(* ===== verification/Semaphore.v ===== *)
(** * Semaphore: [kernel/mp/wait_queue.c], [semaphore.c] and [mutex.c]

    Wait queues put the running process to sleep and wake sleepers in order;
    a semaphore counts its holders and hands a released lock straight to the
    first waiter; a mutex is a semaphore with one lock.  The waiters' queue of
    the semaphore at [s] is the pair of pointers at [s + 8]. *)
From S2P Require Import Prelude ProcQueue Sched SchedSpec.

Section world.
Context {X : Type}.
Abbreviation kworld := (kworld_of X).
Implicit Types (w : kworld).

Section sem.
Context (away : prog kworld unit) (halted : prog kworld unit) (idle_fuel : nat).
Abbreviation resume := (sched_resume away halted idle_fuel).

(** ** [wait_queue.c] *)

Definition wait_queue_init (q : Z) : prog kworld unit :=
  if q =? 0 then mret tt else _ ← set_qhead q 0; set_qtail q 0.

Definition wait_queue_empty (q : Z) : prog kworld bool :=
  if q =? 0 then mret true else v ← load_queue q; mret (qhead v =? 0).

Definition enqueue_current (q : Z) : prog kworld unit :=
  cur ← gets current;
  if (q =? 0) || (cur =? 0) then mret tt
  else
    _ ← proc_set_next cur 0;
    v ← load_queue q;
    _ ← (if qhead v =? 0 then set_qhead q cur else proc_set_next (qtail v) cur);
    set_qtail q cur.

Definition wait_queue_sleep (q : Z) : prog kworld unit :=
  cur ← gets current;
  if (q =? 0) || (cur =? 0) then mret tt
  else
    _ ← sched_postpone;
    _ ← enqueue_current q;
    _ ← block_current_proc away halted idle_fuel PROC_STATUS_BLOCKED;
    resume.

Definition wait_queue_sleep_postponed (q : Z) : prog kworld unit :=
  cur ← gets current;
  if (q =? 0) || (cur =? 0) then mret tt
  else
    _ ← enqueue_current q;
    _ ← block_current_proc away halted idle_fuel PROC_STATUS_BLOCKED;
    _ ← resume;
    sched_postpone.

Definition wait_queue_wake_one (q : Z) : prog kworld Z :=
  if q =? 0 then mret 0
  else
    _ ← sched_postpone;
    v ← load_queue q;
    let p := qhead v in
    _ ← when (negb (p =? 0))
          (n ← proc_get_next p;
           _ ← set_qhead q n;
           v ← load_queue q;
           _ ← when (qhead v =? 0) (set_qtail q 0);
           _ ← proc_set_next p 0;
           wake_proc p);
    _ ← resume;
    mret p.

Fixpoint wake_all_loop (n : nat) (q : Z) : prog kworld unit :=
  match n with
  | O => diverge
  | S n' =>
      v ← load_queue q;
      let p := qhead v in
      if p =? 0 then mret tt
      else
        x ← proc_get_next p;
        _ ← set_qhead q x;
        _ ← proc_set_next p 0;
        _ ← wake_proc p;
        wake_all_loop n' q
  end.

## TASK OBJECTIVE
Using the records above, please repeat the line with "set_qtail q cur." and every line after it exactly, and give no other text.

## RESULT OF THIS TASK
    set_qtail q cur.

Definition wait_queue_sleep (q : Z) : prog kworld unit :=
  cur ← gets current;
  if (q =? 0) || (cur =? 0) then mret tt
  else
    _ ← sched_postpone;
    _ ← enqueue_current q;
    _ ← block_current_proc away halted idle_fuel PROC_STATUS_BLOCKED;
    resume.

Definition wait_queue_sleep_postponed (q : Z) : prog kworld unit :=
  cur ← gets current;
  if (q =? 0) || (cur =? 0) then mret tt
  else
    _ ← enqueue_current q;
    _ ← block_current_proc away halted idle_fuel PROC_STATUS_BLOCKED;
    _ ← resume;
    sched_postpone.

Definition wait_queue_wake_one (q : Z) : prog kworld Z :=
  if q =? 0 then mret 0
  else
    _ ← sched_postpone;
    v ← load_queue q;
    let p := qhead v in
    _ ← when (negb (p =? 0))
          (n ← proc_get_next p;
           _ ← set_qhead q n;
           v ← load_queue q;
           _ ← when (qhead v =? 0) (set_qtail q 0);
           _ ← proc_set_next p 0;
           wake_proc p);
    _ ← resume;
    mret p.

Fixpoint wake_all_loop (n : nat) (q : Z) : prog kworld unit :=
  match n with
  | O => diverge
  | S n' =>
      v ← load_queue q;
      let p := qhead v in
      if p =? 0 then mret tt
      else
        x ← proc_get_next p;
        _ ← set_qhead q x;
        _ ← proc_set_next p 0;
        _ ← wake_proc p;
        wake_all_loop n' q
  end.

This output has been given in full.